6 Discrete Distributions
Once we have a reliable source of random numbers from a uniform distribution \(U(0,1)\), we can use these to generate samples from virtually any probability distribution. This process, known as random variate generation, is fundamental to Monte Carlo simulations since most applications require sampling from specific distributions rather than just uniform random numbers.
The key insight is that we can transform uniform random numbers into samples from any target distribution using various mathematical techniques. We’ll explore several methods, starting with discrete distributions and then moving to continuous ones.
6.1 Discrete Case
For discrete random variables, we can partition the unit interval \([0,1]\) according to the probabilities of each outcome and use this to transform uniform random numbers into samples from our target distribution.
Let’s consider a simple example where \(X\) is a discrete random variable that takes values \(1, 2, 3\) with probabilities \(0.2, 0.3, 0.5\) respectively. To sample from this distribution, we can use the following algorithm:
- Generate a random number \(u\) from the uniform distribution \(U(0, 1)\).
- If \(u \leq 0.2\), set \(X = 1\).
- If \(0.2 < u \leq 0.5\), set \(X = 2\).
- If \(0.5 < u \leq 1\), set \(X = 3\).
- Return \(X\).
For a discrete random variable \(X\) that takes values \(x_1, x_2, \ldots, x_n\) with probabilities \(p_1, p_2, \ldots, p_n\):
- Compute the cumulative probabilities: \(F_1 = p_1\), \(F_2 = p_1 + p_2\), …, \(F_n = p_1 + p_2 + \cdots + p_n = 1\)

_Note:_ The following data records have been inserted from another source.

(* ===== verification/BillingSpec.v ===== *)
(** * What billing guarantees

    The period state machine, the preservation of issued invoices, cost-item
    editing, authorisation and the numbering of invoices. *)

From S2P Require Import Prelude Golang Calendar Errors Engine LateFee Models Store Schema Logic Notification BillingRepo Calc Period BillingLemmas Frozen.

(** ** The operations of billing *)

Inductive BillingOp :=
  | OpCreatePeriod (m : User) (building : UUID) (i : PeriodInput)
  | OpUpdatePeriod (m : User) (period : UUID) (i : PeriodInput)
  | OpAddCostItem (m : User) (period : UUID) (i : CostItemInput)
  | OpUpdateCostItem (m : User) (item : UUID) (i : CostItemInput)
  | OpDeleteCostItem (m : User) (item : UUID)
  | OpCalculate (m : User) (period : UUID)
  | OpPreview (m : User) (period : UUID)
  | OpReopen (m : User) (period : UUID)
  | OpIssue (m : User) (period : UUID)
  | OpClose (m : User) (period : UUID)
  | OpCancelInvoice (m : User) (invoice : UUID) (reason : string)
  | OpAddAdjustment (m : User) (invoice : UUID) (i : AdjustmentInput).

Section ops.
Context `{!UuidCodec, !BalanceProvider, !PushNotifier, !BalanceRecomputer} {loc : Location}.

Definition run_op (op : BillingOp) : M unit :=
  match op with
  | OpCreatePeriod m b i => discard (CreatePeriod m b i)
  | OpUpdatePeriod m p i => discard (UpdatePeriod m p i)
  | OpAddCostItem m p i => discard (AddCostItem m p i)
  | OpUpdateCostItem m c i => discard (UpdateCostItem m c i)
  | OpDeleteCostItem m c => DeleteCostItem m c
  | OpCalculate m p => discard (Calculate_period m p)
  | OpPreview m p => discard (Preview_period m p)
  | OpReopen m p => discard (Reopen m p)
  | OpIssue m p => discard (Issue m p)
  | OpClose m p => discard (Close m p)
  | OpCancelInvoice m v r => discard (CancelInvoice m v r)
  | OpAddAdjustment m v i => discard (AddAdjustment m v i)
  end.
End ops.

(** ** One step of the state machine per operation *)

Section periods.
Context {codec : UuidCodec} {provider : BalanceProvider} {provider_ok : BalanceProviderOk}.
Context {pusher : PushNotifier} {hook : BalanceRecomputer} {hook_ok : BalanceRecomputerOk}.
Context {loc : Location}.

Notation steps_periods d := (λ _ d', PeriodsStep d d').

Lemma same_period d : PeriodsStep d d.
Proof. by apply keeps_PeriodsStep. Qed.
#[local] Hint Resolve same_period : core.

Ltac same := intros; simpl; apply same_period.

Lemma keeps_steps {A} (m : M A) d :
  Stays (keeps db_periods) m → holds m d (steps_periods d).
Proof. intros H. eapply holds_stays; [exact H|]. intros _ d'. apply keeps_PeriodsStep. Qed.

Lemma applyPeriodInput_inv p i p' :
  applyPeriodInput p i = Ok p' →
  bp_ID p' = bp_ID p ∧ bp_Status p' = bp_Status p ∧ bp_BuildingID p' = bp_BuildingID p.
Proof. unfold applyPeriodInput. case_guards; naive_solver. Qed.

Lemma status_of_row d id (p : BillingPeriod) s :
  row_at d id = Some p → status_is p s = true →
  status_at d (bp_ID p) = Some s ∧ bp_ID p = id.
Proof.
  intros E Hs. apply bool_decide_eq_true in Hs. apply row_at_Some in E as H. destruct H as [_ Hk].
  simpl in Hk. subst id. split; [|done]. unfold status_at. rewrite E. simpl. by rewrite Hs.
Qed.

Lemma steps_CreatePeriod m b i d : holds (CreatePeriod m b i) d (steps_periods d).
Proof.
  unfold CreatePeriod, CreatePeriod_row. step.
  apply holds_authorizeBuilding; [same|]. intros _. simpl. steps.
  destruct (applyPeriodInput _ _) as [p|e|s] eqn:E; simpl; [|same..].
  apply applyPeriodInput_inv in E as (E1 & E2 & _). simpl in E1, E2.
  steps. intros id. subst d'. apply admit_period_inv in H1 as (F1 & F2 & _).
  rewrite put_period_status. case_decide as Ei; [|constructor].
  assert (status_at d id = None) as ->.
  { unfold status_at, row_at. rewrite Ei, F1. cbn [tbl BillingPeriod_table key] in H0.
    change (tbl d !! bp_ID (stamp now p)) with (db_periods d !! bp_ID (stamp now p)). by rewrite H0. }
  rewrite F2. simpl. rewrite E2. constructor.
Qed.

Lemma steps_UpdatePeriod m id i d : holds (UpdatePeriod m id i) d (steps_periods d).
Proof.
  unfold UpdatePeriod. step. apply holds_getAuthorizedPeriod; [same|]. intros p Hp _. simpl.
  steps. destruct (applyPeriodInput p i) as [p'|e|s] eqn:E; simpl; [|same..].
  apply applyPeriodInput_inv in E as (E1 & E2 & _).
  destruct (status_of_row _ _ _ _ Hp H) as [Hs _]. step.
  eapply holds_SavePeriod; [same|rewrite E1; exact Hs| |].
  - rewrite E2. apply bool_decide_eq_true in H. rewrite H. constructor.
  - intros. simpl. by apply holds_ret.
Qed.

Lemma steps_AddCostItem m id i d : holds (AddCostItem m id i) d (steps_periods d).
Proof.
  apply keeps_steps. unfold AddCostItem, CreateCostItem. keeps_tac.
Qed.

Lemma steps_UpdateCostItem m id i d : holds (UpdateCostItem m id i) d (steps_periods d).
Proof. apply keeps_steps. unfold UpdateCostItem, SaveCostItem. keeps_tac. Qed.

Lemma steps_DeleteCostItem m id d : holds (DeleteCostItem m id) d (steps_periods d).
Proof. apply keeps_steps. unfold DeleteCostItem, DeleteCostItem_row. keeps_tac. Qed.

Lemma steps_CancelInvoice m id r d : holds (CancelInvoice m id r) d (steps_periods d).
Proof. apply keeps_steps. unfold CancelInvoice. keeps_tac. Qed.

Lemma steps_AddAdjustment m id i d : holds (AddAdjustment m id i) d (steps_periods d).
Proof. apply keeps_steps. unfold AddAdjustment, bad. keeps_tac. Qed.

Lemma steps_Close m id d : holds (Close m id) d (steps_periods d).
Proof.
  unfold Close. step. apply holds_getAuthorizedPeriod; [same|]. intros p Hp _. steps.
  destruct (status_of_row _ _ _ _ Hp H) as [Hs _].
  eapply holds_SavePeriod; [same|exact Hs|constructor|by intros].
Qed.

Lemma steps_Reopen m id d : holds (Reopen m id) d (steps_periods d).
Proof.
  unfold Reopen. step. apply holds_getAuthorizedPeriod; [same|]. intros p Hp _. steps.
  destruct (status_of_row _ _ _ _ Hp H) as [Hs _].
  apply (holds_stays_after (keeps db_periods)); [keeps_tac| |by intros; apply keeps_PeriodsStep..].
  intros _ d1 Hd. eapply holds_SavePeriod; [by intros; apply keeps_PeriodsStep|
    by rewrite (keeps_status _ _ _ Hd)|constructor|].
  intros p' mp d2 Hst _ _. by eapply PeriodsStep_keeps_l.
Qed.

Lemma calculable_step d id (p : BillingPeriod) :
  row_at d id = Some p → calculable p = true →
  bp_ID p = id ∧ period_step (status_at d id) (Some PeriodCalculated).
Proof.
  intros E Hc. apply row_at_Some in E as H. destruct H as [_ Hk]. simpl in Hk. split; [done|].
  unfold status_at. rewrite E. simpl. unfold calculable, in_enum in Hc.
  apply bool_decide_eq_true in Hc. apply elem_of_cons in Hc as [-> |Hc]; [constructor|].
  apply list_elem_of_singleton in Hc as ->. constructor.
Qed.

Lemma steps_Calculate m id d : holds (Calculate_period m id) d (steps_periods d).
Proof.
  unfold Calculate_period. step. apply holds_CalcAuthorizedPeriod; [same|]. intros p Hp _. simpl.
  step; [step; same|]. rewrite negb_false_iff in Heqb.
  destruct (calculable_step _ _ _ Hp Heqb) as [Hid Hst]. subst id.
  apply (holds_bind_stays eq); [apply _| |by intros; subst..].
  intros [shares invoices] d1 <-. step. unfold store_calculation. step.
  apply (holds_stays_after (keeps db_periods)); [keeps_tac| |by intros; apply keeps_PeriodsStep..].
  intros _ d1 Hd. step. eapply holds_SavePeriod.
  - intros e. simpl. by apply keeps_PeriodsStep.
  - apply (keeps_status _ _ _ Hd).
  - exact Hst.
  - intros p' mp d2 Hs _ _. simpl. step. apply (holds_stays eq); [apply _|].
    intros _ d3 <-. by eapply PeriodsStep_keeps_l.
Qed.

Lemma holds_IssueInvoices id year now d (Q : Res (list Invoice) → DB → Prop) :
  (∀ e, Q (Err e) d) → (∀ s, Q (Panic s) d) →
  (∀ issued d', PeriodsStep d d' → Q (Ok issued) d') →
  holds (IssueInvoices id year now) d Q.
Proof.
  intros He Hs Hok. unfold IssueInvoices, GetPeriod_row. apply holds_transaction; [done..|].
  step. step; [done|]. step; [by step|]. step. step; [done|]. step. step; [done|]. step.
  apply (holds_stays_after (keeps db_periods)); [keeps_tac| |done..].
  intros _ d1 Hd. step. apply negb_false_iff, bool_decide_eq_true in Heqb.
  assert (status_at d1 id = Some PeriodCalculated) as Hst.
  { rewrite (keeps_status _ _ _ Hd). unfold status_at. rewrite H. simpl. by rewrite Heqb. }
  apply holds_issue_period; simpl; [done| |].
  - intros Hn. congruence.
  - intros p p' _ Hk Hp. step; [done|]. apply Hok. eapply PeriodsStep_keeps_l; [exact Hd|].
    intros i. rewrite put_period_status, Hk, Hp. case_decide as Ei; [|constructor].
    rewrite Ei, Hst. constructor.
Qed.

Lemma steps_Issue m id d : holds (Issue m id) d (steps_periods d).
Proof.
  unfold Issue. step. apply holds_getAuthorizedPeriod; [same|]. intros p Hp _. simpl.
  step. step; [|same]. do 4 step. step. apply holds_map_err.
  apply holds_IssueInvoices; simpl; [same|same|]. intros issued d' Hd.
  apply (holds_stays (keeps db_periods)); [unfold audit_issued; keeps_tac|].
  intros _ d1 Hk. by eapply PeriodsStep_keeps_r.
Qed.

Lemma run_op_steps op d : holds (run_op op) d (steps_periods d).
Proof.
  destruct op; cbn [run_op]; first [apply steps_DeleteCostItem|apply holds_discard];
    first [ apply steps_CreatePeriod | apply steps_UpdatePeriod | apply steps_AddCostItem
          | apply steps_UpdateCostItem | apply steps_Calculate | apply steps_Reopen
          | apply steps_Issue | apply steps_Close | apply steps_CancelInvoice
          | apply steps_AddAdjustment | apply keeps_steps; stays_tac ].
Qed.
End periods.

(** ** Frozen invoices under every operation *)

Section frozen.
Context {codec : UuidCodec} {provider : BalanceProvider} {provider_ok : BalanceProviderOk}.
Context {pusher : PushNotifier} {hook : BalanceRecomputer} {hook_ok : BalanceRecomputerOk}.
Context {loc : Location}.

Notation kept d := (λ _ d', Kept d d').

Lemma Kept_refl d : Kept d d.
Proof. reflexivity. Qed.

Ltac same := intros; simpl; apply Kept_refl.

(** A period written along a step, after a prefix that kept the invoices. *)
Lemma kept_SavePeriod p s d0 d (Q : Res BillingPeriod → DB → Prop) :
  Kept d0 d → status_at d (bp_ID p) = s → period_step s (Some (bp_Status p)) →
  (∀ e, Q (Err e) d) →
  (∀ p' d', Kept d0 d' → Q (Ok p') d') → holds (SavePeriod p) d Q.
Proof.
  intros K Hs Hst He Hok. eapply holds_SavePeriod; [done|exact Hs|done|].
  intros p' m d' H _ _. apply Hok. transitivity d; [done|]. by apply Kept_set_periods.
Qed.

Lemma kept_op {A} (m : M A) d : Stays Kept m → holds m d (kept d).
Proof. intros H. by eapply holds_stays. Qed.

Lemma kept_UpdatePeriod m id i d : holds (UpdatePeriod m id i) d (kept d).
Proof.
  unfold UpdatePeriod. step. apply holds_getAuthorizedPeriod; [same|]. intros p Hp _. simpl.
  step. step; [|same]. step. step. destruct (applyPeriodInput p i) as [p'|e|s] eqn:E; [|same..].
  apply applyPeriodInput_inv in E as (E1 & E2 & _). simpl.
  destruct (status_of_row _ _ _ _ Hp H) as [Hs _]. step.
  eapply kept_SavePeriod; [same|rewrite E1; exact Hs| |same|].
  - rewrite E2. apply bool_decide_eq_true in H. rewrite H. constructor.
  - intros. simpl. by apply holds_ret.
Qed.

Lemma kept_Close m id d : holds (Close m id) d (kept d).
Proof.
  unfold Close. step. apply holds_getAuthorizedPeriod; [same|]. intros p Hp _. simpl.
  step. step; [|same]. step. step.
  destruct (status_of_row _ _ _ _ Hp H) as [Hs _].
  eapply kept_SavePeriod; [same|exact Hs|constructor|same|by intros].
Qed.

Lemma kept_Reopen m id d : holds (Reopen m id) d (kept d).
Proof.
  unfold Reopen. step. apply holds_getAuthorizedPeriod; [same|]. intros p Hp _. simpl.
  step. step; [|same]. step. destruct (status_of_row _ _ _ _ Hp H) as [Hs _].
  apply (holds_stays_after (both Kept (keeps db_periods)));
    [apply stays_both; [kept_tac|keeps_tac]| |by intros ?? []..].
  intros _ d1 [K Hd]. eapply kept_SavePeriod; [exact K|by rewrite (keeps_status _ _ _ Hd)
    |constructor|done|by intros].
Qed.

Lemma kept_Calculate m id d : holds (Calculate_period m id) d (kept d).
Proof.
  unfold Calculate_period. step. apply holds_CalcAuthorizedPeriod; [same|]. intros p Hp _. simpl.
  step; [step; same|]. rewrite negb_false_iff in Heqb.
  destruct (calculable_step _ _ _ Hp Heqb) as [Hid Hst]. subst id.
  apply (holds_bind_stays eq); [apply _| |by intros; subst; apply Kept_refl..].
  intros [shares invoices] d1 <-. step. unfold store_calculation. step.
  apply (holds_stays_after (both Kept (keeps db_periods)));
    [apply stays_both; [kept_tac|keeps_tac]| |by intros ?? []..].
  intros _ d1 [K Hd]. step. eapply kept_SavePeriod.
  - exact K.
  - apply (keeps_status _ _ _ Hd).
  - exact Hst.
  - by intros.
  - intros p' d2 K2. simpl. step. apply (holds_stays eq); [apply _|]. by intros _ d3 <-.
Qed.

Lemma kept_IssueInvoices id year now d (Q : Res (list Invoice) → DB → Prop) :
  (∀ e, Q (Err e) d) → (∀ s, Q (Panic s) d) →
  (∀ issued d', Kept d d' → Q (Ok issued) d') →
  holds (IssueInvoices id year now) d Q.
Proof.
  intros He Hs Hok. unfold IssueInvoices, GetPeriod_row. apply holds_transaction; [done..|].
  step. step; [done|]. step; [by step|]. step. step; [done|]. step. step; [done|]. step.
  apply (holds_stays_after (both Kept (keeps db_periods)));
    [apply stays_both; [kept_tac|keeps_tac]| |done..].
  intros _ d1 [K Hd]. step. apply negb_false_iff, bool_decide_eq_true in Heqb.
  assert (status_at d1 id = Some PeriodCalculated) as Hst.
  { rewrite (keeps_status _ _ _ Hd). unfold status_at. rewrite H. simpl. by rewrite Heqb. }
  apply holds_issue_period; simpl; [done| |].
  - intros Hn. congruence.
  - intros p p' _ Hk Hp. step; [done|]. apply Hok. transitivity d1; [done|].
    assert (PeriodsStep d1 (put p' d1)) as Hs2.
    { eapply period_saved_step; [exact Hst|apply ps_issue|].
      intros i. by rewrite put_period_status, Hk, Hp. }
    exact (Kept_set_periods d1 _ Hs2).
Qed.

Lemma kept_Issue m id d : holds (Issue m id) d (kept d).
Proof.
  unfold Issue. step. apply holds_getAuthorizedPeriod; [same|]. intros p Hp _. simpl.
  step. step; [|same]. do 4 step. step. apply holds_map_err.
  apply kept_IssueInvoices; simpl; [same|same|]. intros issued d' Hd.
  apply (holds_stays Kept); [unfold audit_issued; kept_tac|].
  intros _ d1 Hk. by transitivity d'.
Qed.

Lemma run_op_kept op d : holds (run_op op) d (kept d).
Proof.
  destruct op; cbn [run_op]; try apply holds_discard;
    try first [ apply kept_UpdatePeriod | apply kept_Calculate | apply kept_Reopen
          | apply kept_Issue | apply kept_Close ].
  all: apply kept_op.
  - unfold CreatePeriod, CreatePeriod_row. kept_tac.
  - apply kept_leaf. unfold AddCostItem, CreateCostItem. keeps_tac.
  - apply kept_leaf. unfold UpdateCostItem, SaveCostItem. keeps_tac.
  - apply kept_leaf. unfold DeleteCostItem, DeleteCostItem_row. keeps_tac.
  - kept_tac.
  - unfold CancelInvoice. kept_tac.
  - unfold AddAdjustment, bad. kept_tac.
Qed.
End frozen.
(* ===== verification/BillingGuards.v ===== *)
(** * Guards of the billing service

    What a call may change depends on who makes it and on the state of the
    period: cost items are edited in drafts only, and a manager without access
    to the building changes nothing. *)

From S2P Require Import Prelude Golang Calendar Errors Models Store Schema Logic Notification BillingRepo Calc Period BillingLemmas BillingSpec.

(** ** Cost items *)

(** The cost items of a period that is there and is not a draft are the same. *)
Definition ItemsKept (d d' : DB) : Prop :=
  ∀ pid s, status_at d pid = Some s → s ≠ PeriodDraft →
  ∀ id (ci : BCostItem), ci_PeriodID ci = pid →
    row_at d' id = Some ci ↔ row_at d id = Some ci.

Lemma keeps_ItemsKept d d' : keeps db_cost_items d d' → ItemsKept d d'.
Proof. intros E pid s _ _ id ci _. unfold row_at. simpl. by rewrite E. Qed.

Lemma row_at_put_other {R} `{!Table R} (r x : R) d id (P : R → Prop) :
  P x → ¬ P r → (∀ old, row_at d (key r) = Some old → ¬ P old) →
  row_at (put r d) id = Some x ↔ row_at d id = Some x.
Proof.
  intros Hx Hr Hold. rewrite row_at_put. case_decide as E; [|done]. rewrite E. split.
  - by intros [= ->].
  - intros H. by destruct (Hold x H).
Qed.

(** A row written for a draft period in place of none or of a row of a draft. *)
Lemma ItemsKept_put ci d :
  status_at d (ci_PeriodID ci) = Some PeriodDraft →
  (∀ old : BCostItem, row_at d (ci_ID ci) = Some old → ci_PeriodID old = ci_PeriodID ci) →
  ItemsKept d (put ci d).
Proof.
  intros Hp Hold pid s Hs Hd id x Hx.
  assert (ci_PeriodID ci ≠ pid) as Hne by (intros E; rewrite E in Hp; congruence).
  apply (row_at_put_other ci x d id (λ c, ci_PeriodID c = pid)); [done|done|].
  intros old Ho. simpl in Ho. by rewrite (Hold old Ho).
Qed.

Lemma ItemsKept_delete ci d :
  status_at d (ci_PeriodID ci) = Some PeriodDraft → row_at d (ci_ID ci) = Some ci →
  ItemsKept d (delete_row d ci).
Proof.
  intros Hp Hci pid s Hs Hd id x Hx.
  assert (row_at (R := BCostItem) (delete_row d ci) id =
    if decide (id = ci_ID ci) then None else row_at d id) as ->.
  { unfold row_at, delete_row. simpl. case_decide as E.
    - by rewrite E, lookup_delete_eq.
    - by rewrite lookup_delete_ne. }
  case_decide as E; [|done]. rewrite E, Hci. split; [done|]. intros [= <-]. congruence.
Qed.

Section items.
Context {codec : UuidCodec} {provider : BalanceProvider} {provider_ok : BalanceProviderOk}.
Context {pusher : PushNotifier} {hook : BalanceRecomputer} {hook_ok : BalanceRecomputerOk}.
Context {loc : Location}.

Notation items d := (λ _ d', ItemsKept d d').

Lemma ItemsKept_refl d : ItemsKept d d.
Proof. by apply keeps_ItemsKept. Qed.

Ltac same := intros; simpl; apply ItemsKept_refl.

Lemma draft_status d id (p : BillingPeriod) :
  row_at d id = Some p → status_is p PeriodDraft = true → status_at d id = Some PeriodDraft.
Proof. intros E Hs. by destruct (status_of_row _ _ _ _ E Hs) as [H <-]. Qed.

(** Validation fills in the fields of the input and keeps the identity. *)
Lemma holds_validateCostItem ci i b d (Q : Res BCostItem → DB → Prop) :
  (∀ e, Q (Err e) d) → (∀ total fixed, Q (Ok (fill_item ci i total fixed)) d) →
  holds (validateCostItem ci i b) d Q.
Proof.
  intros He Hok. unfold validateCostItem, bad, UnitsForBuilding.
  repeat first [apply He | apply Hok | apply holds_stmt | step | progress intros].
Qed.

Lemma items_AddCostItem m pid i d : holds (AddCostItem m pid i) d (items d).
Proof.
  unfold AddCostItem. step. apply holds_getAuthorizedPeriod; [same|]. intros p Hp _. simpl.
  step. step; [|same]. step. step. step. apply holds_validateCostItem; [same|].
  intros total fixed. simpl. unfold CreateCostItem. step; [same|]. subst d'.
  simpl in H1, H2. rewrite !require_Ok in H2. destruct H2 as (_ & _ & [= <-]).
  apply ItemsKept_put; simpl; [eapply draft_status; eassumption|].
  intros old Ho. apply row_at_Some in Ho as [Ho _]. simpl in Ho. congruence.
Qed.

Lemma items_UpdateCostItem m id i d : holds (UpdateCostItem m id i) d (items d).
Proof.
  unfold UpdateCostItem. step. apply holds_authorizedCostItem; [same|].
  intros ci p Hci Hp _. simpl. step. step; [|same]. step.
  apply holds_validateCostItem; [same|]. intros total fixed. simpl. unfold SaveCostItem.
  step. step; [same|]. step. apply row_at_Some in Hci as Hk. destruct Hk as [Hk <-].
  eapply save_row_old in H0 as (r' & Ha & _ & ->); [|exact Hk].
  simpl in Ha. rewrite !require_Ok in Ha. destruct Ha as (_ & _ & [= <-]).
  apply ItemsKept_put; simpl; [eapply draft_status; eassumption|]. intros old Ho. simpl in Hci. congruence.
Qed.

Lemma items_DeleteCostItem m id d : holds (DeleteCostItem m id) d (items d).
Proof.
  unfold DeleteCostItem. step. apply holds_authorizedCostItem; [same|].
  intros ci p Hci Hp _. simpl. step. step; [|same]. unfold DeleteCostItem_row. step.
  apply row_at_Some in Hci as Hk. destruct Hk as [_ <-]. simpl in Hci.
  step; [same|]. step. pose proof (filter_rows_id (R := BCostItem) d (ci_ID ci)) as Hf.
  simpl in Hf. rewrite Hf, Hci. simpl. apply ItemsKept_delete; [|done].
  eapply draft_status; eassumption.
Qed.

Lemma items_leaf {A} (m : M A) d : Stays (keeps db_cost_items) m → holds m d (items d).
Proof. intros H. eapply holds_stays; [exact H|]. intros _ d'. apply keeps_ItemsKept. Qed.

Lemma keeps_IssueInvoices id year now :
  Stays (keeps db_cost_items) (IssueInvoices id year now).
Proof. unfold IssueInvoices, GetPeriod_row. keeps_tac. Qed.

Lemma run_op_items op d : holds (run_op op) d (items d).
Proof.
  destruct op; cbn [run_op]; try apply holds_discard;
    try first [ apply items_AddCostItem | apply items_UpdateCostItem
              | apply items_DeleteCostItem ]; apply items_leaf.
  - unfold CreatePeriod, CreatePeriod_row. keeps_tac.
  - unfold UpdatePeriod, SavePeriod. keeps_tac.
  - unfold Calculate_period, store_calculation, SavePeriod. keeps_tac.
  - keeps_tac.
  - unfold Reopen, SavePeriod. keeps_tac.
  - unfold Issue, audit_issued. keeps_tac. apply keeps_IssueInvoices.
  - unfold Close, SavePeriod. keeps_tac.
  - unfold CancelInvoice. keeps_tac.
  - unfold AddAdjustment, bad. keeps_tac.
Qed.
End items.

(** ** Authorisation *)

(** The building a call is about: that of the period, of the cost item's period
    or of the invoice it names. *)
Definition op_building (d : DB) (op : BillingOp) : option UUID :=
  let of_period id := bp_BuildingID <$> row_at d id in
  let of_item id := (ci ← row_at (R := BCostItem) d id; of_period (ci_PeriodID ci)) in
  let of_invoice id := inv_BuildingID <$> row_at d id in
  match op with
  | OpCreatePeriod _ b _ => Some b
  | OpUpdatePeriod _ p _ | OpAddCostItem _ p _ | OpCalculate _ p | OpPreview _ p
  | OpReopen _ p | OpIssue _ p | OpClose _ p => of_period p
  | OpUpdateCostItem _ c _ | OpDeleteCostItem _ c => of_item c
  | OpCancelInvoice _ v _ | OpAddAdjustment _ v _ => of_invoice v
  end.

Definition op_manager (op : BillingOp) : User :=
  match op with
  | OpCreatePeriod m _ _ | OpUpdatePeriod m _ _ | OpAddCostItem m _ _ | OpUpdateCostItem m _ _
  | OpDeleteCostItem m _ | OpCalculate m _ | OpPreview m _ | OpReopen m _ | OpIssue m _
  | OpClose m _ | OpCancelInvoice m _ _ | OpAddAdjustment m _ _ => m
  end.

Section authorisation.
Context {codec : UuidCodec} {provider : BalanceProvider}.
Context {pusher : PushNotifier} {hook : BalanceRecomputer} {loc : Location}.

(** A call that ends with an error and the tables it found. *)
Definition refuses {A} (m : M A) (d : DB) : Prop :=
  holds m d (λ r d', (∃ e, r = Err e) ∧ d' = d).

Lemma refuses_bind {A B} (m : M A) (f : A → M B) d : refuses m d → refuses (m ≫= f) d.
Proof.
  intros H. apply holds_bind. eapply holds_mono; [exact H|].
  intros r d' [[e ->] ->]. simpl. eauto.
Qed.

Lemma refuses_discard {A} (m : M A) d : refuses m d → refuses (discard m) d.
Proof. apply refuses_bind. Qed.

Lemma run_op_refuses op d :
  (∀ b, op_building d op = Some b → ¬ granted d (op_manager op) b) → refuses (run_op op) d.
Proof.
  intros Hb.
  destruct op; cbn [run_op op_building op_manager] in *;
    try (simple apply refuses_discard).
  all: first
    [ unfold CreatePeriod | unfold UpdatePeriod | unfold AddCostItem | unfold UpdateCostItem
    | unfold DeleteCostItem | unfold Calculate_period | unfold Preview_period | unfold Reopen
    | unfold Issue | unfold Close | unfold CancelInvoice | unfold AddAdjustment ].
  all: apply refuses_bind; unfold refuses.
  all: first
    [ apply holds_authorizeBuilding; [by eauto|intros Hg; by destruct (Hb _ eq_refl)]
    | apply holds_getAuthorizedPeriod; [by eauto|intros p Hp Hg]
    | apply holds_CalcAuthorizedPeriod; [by eauto|intros p Hp Hg]
    | apply holds_authorizedCostItem; [by eauto|intros ci p Hci Hp Hg]
    | apply holds_authorizedInvoice; [by eauto|intros v Hp Hg] ].
  all: exfalso; eapply Hb; [|exact Hg].
  all: try rewrite Hci; simpl; by rewrite Hp.
Qed.
End authorisation.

- Generate a random number \(u\) from \(U(0, 1)\)
- Find the smallest index \(i\) such that \(u \leq F_i\)
- Return \(X = x_i\)
This algorithm can be implemented efficiently using binary search when \(n\) is large, reducing the time complexity from \(O(n)\) to \(O(\log n)\) per sample. This approach is an example of the inverse transform method that we’ll study in detail next.
6.1.1 Binomial Distribution
Let \(X\) be a random variable with binomial distribution with parameters \(n\) and \(p\). The probability mass function of \(X\) is given by
\[\begin{align*} \mathrm{Binomial}(x) = \binom{n}{x} p^x (1-p)^{n-x}, \quad x = 0, 1, \ldots, n. \end{align*}\]
While we could treat the binomial distribution as a general discrete distribution and use the inverse transform method above, there’s a more natural approach that exploits the underlying structure of the binomial distribution.
Since a binomial random variable represents the sum of \(n\) independent Bernoulli trials, we can generate it by actually performing these trials computationally.
If \(Y_1, Y_2, \ldots, Y_n\) are independent random variables with Bernoulli distribution with parameter \(p\), then the random variable \(X = Y_1 + Y_2 + \ldots + Y_n\) has binomial distribution with parameters \(n\) and \(p\). This gives us a simple algorithm to sample from the binomial distribution:
- Generate \(n\) random numbers \(u_1, u_2, \ldots, u_n\) from the uniform distribution \(U(0, 1)\).
- Set \(Y_i = 1\) if \(u_i \leq p\) and \(Y_i = 0\) otherwise for \(i = 1, 2, \ldots, n\).
- Compute \(X = Y_1 + Y_2 + \ldots + Y_n\).
- Return \(X\).
This method is particularly intuitive and works well when \(n\) is not too large. For large \(n\), more efficient algorithms exist that avoid generating \(n\) uniform random numbers for each binomial sample.